The units that have an "Energy Star" rating purchased for them shows the
manufacturers can't sell them.
"Energy Star" trademarks do not indicate the most efficient appliances only
the ones they are trying to squeeze more money, on the sale, out of. The
real MPG is in the user's corner and most won't touch a front load next
time. They use the same amount of water and take four hours to do their 15
cycles to save the water. Poor reasoning
If consumers or manufacturers really wanted to save water they would only
purchase machines with suds savers on them. Try to find one. The phony
eco-concern is only marketing hype to make you unhappy with your old
obsolete machine in white.
eco = economics for the manufacturer.
"pyotr filipivich" wrote in message
Tain't just slick sales people, it is Energy Star ratings.
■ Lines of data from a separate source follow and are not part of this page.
(* ===== verification/_CoqProject ===== *)
-Q . S2P
Prelude.v
LatencyLog.v
Tailq.v
PerfRep.v
PerfRepLemmas.v
PerfRepSafety.v
PerfRepBuild.v
PerfRepTheorems.v
PerfRepBatch.v
PerfRepBatchLemmas.v
PerfRepBatchSafety.v
PerfRepBatchTheorems.v
Reservation.v
ReservationLemmas.v
ReservationTheorems.v
NsCmd.v
NsCmdLemmas.v
NsCmdTree.v
NsCmdCut.v
NsCmdSgl.v
NsCmdPrp.v
NsCmdVectored.v
NsCmdTheorems.v
NvmeQpair.v
NvmeQpairLemmas.v
NvmeQpairDrop.v
NvmeQpairSpec.v
NvmeQpairRefine.v
NvmeQpairCommands.v
NvmeQpairPoll.v
NvmeQpairIssue.v
NvmeQpairRun.v
NvmeQpairTheorems.v
NvmeQpairStatus.v
NvmeQpairLive.v
NvmeQpairDeviations.v
NvmeQpairCompose.v
NvmfBdev.v
NvmfIo.v
NvmfLemmas.v
NvmfTheorems.v
Subsys.v
SubsysInv.v
SubsysReq.v
SubsysExec.v
SubsysGroup.v
SubsysStep.v
SubsysTheorems.v
Pipe.v
PipeLemmas.v
IovLemmas.v
PipeInv.v
PipeOps.v
PipeTheorems.v
Dif.v
DifExt.v
DifMem.v
IovXfer.v
DifLemmas.v
DifBlocks.v
DifCopy.v
DifFlat.v
DifTheorems.v
DifStream.v
DifInterleave.v
DifRemap.v
DifDix.v
UserCmd.v
UserCmdLemmas.v
UserWire.v
UserCmdTheorems.v
Sock.v
SockList.v
SockInv.v
SockRead.v
SockResize.v
SockGroup.v
SockRun.v
SockTheorems.v
SockDeviations.v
Seems
that the top loaders "just use too much water and electricity", so to
get their usage down. the manufacturers have gone to front loaders.
All things combined, they do not get clothes clean.
Consumer Reports has a recent article about this, that they have
been unable to recommend an top loader model, due to this failure to
get clothes clean. Which is a result of the EPA/et al mandate to
lower "energy usage".
It doesn't help if I have to wash clothes twice to get them half
Fortunately, I 'm a career bachelor. If they don't stand up by
themselves, or aren't a hazard to have in contact with the skin, "good
We will drink no whiskey before its nine.